(* ================================================================== *)
(** ** Further properties of the program *)
(* ================================================================== *)

(** *** [normalizeJob] *)

(** X1.  [normalizeJob] returns exactly when the record is neither
    [undefined] nor [null], its [id] is absent or can be converted to a
    string, and [departments] and [offices] are each absent or an array
    without [undefined] and [null] elements; every other input makes it
    throw, and what it throws is a TypeError.  A record that is an object
    always has a convertible [id] unless that is an object with a
    [toString] property of its own (or an array holding one). *)
Theorem X1_normalizeJob_returns_or_TypeError
        (this : GreenhouseScraper) (now : jsstring) (job : jsval) :
  is_ok (normalizeJob this now job) =
    negb (nullish job)
    && (nullish (optGet job (js "id")) || printable (optGet job (js "id")))
    && names_ok (optGet job (js "departments"))
    && names_ok (optGet job (js "offices")) /\
  only_TypeError (normalizeJob this now job) /\
  (forall n, printable (JNumber n) = true) /\
  (forall s, printable (JString s) = true) /\
  (forall props, printable (JObject props) = negb (has_own (js "toString") props)).
Proof.
  split; [apply normalizeJob_is_ok|].
  split; [apply normalizeJob_throws|].
  repeat split. intros props. unfold printable. cbn [ToString].
  now destruct (has_own (js "toString") props).
Qed.

(** X2.  Whatever the record, a job [normalizeJob] returns has equal
    [applyUrl] and [absoluteUrl], equal [htmlContent] and [content], the
    scraper's token, the tag [greenhouse] and the time of the call; its
    [departments] and [offices] are the [name] of each element of the
    input arrays, in their order, one per element. *)
Theorem X2_normalizeJob_field_relations
        (this : GreenhouseScraper) (now : jsstring) (job : jsval)
        (nj : NormalizedJob) :
  normalizeJob this now job = Ok nj ->
  Job.applyUrl nj = Job.absoluteUrl nj /\
  Job.htmlContent nj = Job.content nj /\
  Job.companyToken nj = companyToken this /\
  Job.source nj = js "greenhouse" /\
  Job.scrapedAt nj = now /\
  (forall elems, optGet job (js "departments") = JArray elems ->
     Job.departments nj = JArray (map (fun d => optGet d (js "name")) elems)) /\
  (forall elems, optGet job (js "offices") = JArray elems ->
     Job.offices nj = JArray (map (fun o => optGet o (js "name")) elems)).
Proof.
  intros H. apply normalizeJob_inv in H.
  destruct H as (ext & dn & ofn & _ & Hd & Ho & ->).
  cbn [Job.applyUrl Job.absoluteUrl Job.htmlContent Job.content
       Job.companyToken Job.source Job.scrapedAt Job.departments Job.offices].
  repeat split.
  - intros elems E. rewrite E, map_names_spec in Hd.
    destruct (forallb _ elems); [|discriminate]. now injection Hd as <-.
  - intros elems E. rewrite E, map_names_spec in Ho.
    destruct (forallb _ elems); [|discriminate]. now injection Ho as <-.
Qed.

(** The theorem at a record with two departments, one of them without a
    name. *)
Lemma X2_witness :
  exists nj,
    normalizeJob (new_GreenhouseScraper (js "acme")) (js "2026-01-01T00:00:00.000Z")
                 two_departments = Ok nj /\
    Job.applyUrl nj = Job.absoluteUrl nj /\
    Job.departments nj = JArray [JString (js "Design"); JUndefined].
Proof.
  pose proof (X2_normalizeJob_field_relations
                (new_GreenhouseScraper (js "acme")) (js "2026-01-01T00:00:00.000Z")
                two_departments) as T.
  destruct (normalizeJob (new_GreenhouseScraper (js "acme"))
                         (js "2026-01-01T00:00:00.000Z") two_departments)
    as [nj|e] eqn:E; [|vm_compute in E; discriminate].
  exists nj. split; [reflexivity|].
  destruct (T nj eq_refl) as (A & _ & _ & _ & _ & D & _).
  split; [exact A|].
  exact (D [JObject [(js "name", JString (js "Design"))]; JObject []] eq_refl).
Defined.

(** *** [fetchJobs] and [fetchJobDetails] *)

(** X3.  When the listing response carries an array of well-formed
    records, [fetchJobs] returns one job per record, in the order of the
    records: the [k]-th job is [normalizeJob] of the [k]-th record at the
    time of its turn, and every job carries the scraper's token and the tag
    [greenhouse]. *)
Theorem X3_fetchJobs_maps_the_listing
        (axios_get : Request -> AxiosOutcome) (clock : nat -> jsstring)
        (this : GreenhouseScraper) (filters : list (jsstring * jsval))
        (data : jsval) (records : list jsval) :
  axios_get (listing_request this filters) = Resolved data ->
  optGet data (js "jobs") = JArray records ->
  Forall (fun record => well_formed record = true) records ->
  exists jobs,
    fetchJobs axios_get clock this filters = Ok jobs /\
    length jobs = length records /\
    (forall k record,
       nth_error records k = Some record ->
       exists nj, nth_error jobs k = Some nj /\
                  normalizeJob this (clock k) record = Ok nj) /\
    Forall (fun nj => Job.companyToken nj = companyToken this /\
                      Job.source nj = js "greenhouse") jobs.
Proof.
  intros H J W.
  assert (N : nullish data = false) by (destruct data; try discriminate; reflexivity).
  rewrite (fetchJobs_resolved _ clock _ _ _ H), N, J. cbn [or_else truthy].
  pose proof (mapMi_is_ok (fun k job => normalizeJob this (clock k) job) records 0) as Hok.
  destruct (mapMi (fun k job => normalizeJob this (clock k) job) 0 records)
    as [jobs|e] eqn:M.
  - exists jobs. split; [reflexivity|].
    destruct (mapMi_inv _ _ _ _ M) as [Hl Hn].
    split; [exact Hl|]. split; [exact Hn|].
    apply Forall_forall. intros nj Hin.
    apply In_nth_error in Hin. destruct Hin as [k Hk].
    assert (Hlt : k < length records).
    { rewrite <- Hl. apply nth_error_Some. unfold NormalizedJob in *. congruence. }
    destruct (nth_error records k) as [record|] eqn:R;
      [|apply nth_error_None in R; lia].
    destruct (Hn k record R) as (nj' & Hnj' & F).
    unfold NormalizedJob in *. rewrite Hk in Hnj'.
    injection Hnj' as <-. cbn [Nat.add] in F.
    apply normalizeJob_inv in F. destruct F as (? & ? & ? & _ & _ & _ & ->).
    now split.
  - exfalso. assert (T : is_ok (@Throw (list NormalizedJob) e) = true).
    { apply Hok. intros k x Hx. apply well_formed_normalizable.
      rewrite Forall_forall in W. now apply W. }
    discriminate.
Qed.

(** The theorem at a listing of two records. *)
Lemma X3_witness :
  exists jobs,
    fetchJobs (fun _ => Resolved sample_listing) sample_clock
              (new_GreenhouseScraper (js "acme")) [] = Ok jobs /\
    length jobs = 2 /\
    map Job.scrapedAt jobs =
      [js "2026-01-01T00:00:00.000Z"; js "2026-01-01T00:00:01.000Z"].
Proof.
  destruct (X3_fetchJobs_maps_the_listing
              (fun _ => Resolved sample_listing) sample_clock
              (new_GreenhouseScraper (js "acme")) [] sample_listing
              [ sample_record;
                JObject [(js "id", JString (js "77"));
                         (js "title", JString (js "UI Designer"));
                         (js "location", JObject [(js "name", JString (js "Berlin"))])] ]
              eq_refl eq_refl)
    as (jobs & Hj & Hl & _).
  - repeat constructor.
  - exists jobs. split; [exact Hj|]. split; [exact Hl|].
    vm_compute in Hj. injection Hj as <-. reflexivity.
Defined.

» Exercise prompt
Take the listing above and repeat exactly the lines from the one containing "(forall s, printable (JString s) = true) /\" through the one containing "input arrays, in", both included.

» Answer for this exercise
  (forall s, printable (JString s) = true) /\
  (forall props, printable (JObject props) = negb (has_own (js "toString") props)).
Proof.
  split; [apply normalizeJob_is_ok|].
  split; [apply normalizeJob_throws|].
  repeat split. intros props. unfold printable. cbn [ToString].
  now destruct (has_own (js "toString") props).
Qed.

(** X2.  Whatever the record, a job [normalizeJob] returns has equal
    [applyUrl] and [absoluteUrl], equal [htmlContent] and [content], the
    scraper's token, the tag [greenhouse] and the time of the call; its
    [departments] and [offices] are the [name] of each element of the
    input arrays, in their order, one per element. *)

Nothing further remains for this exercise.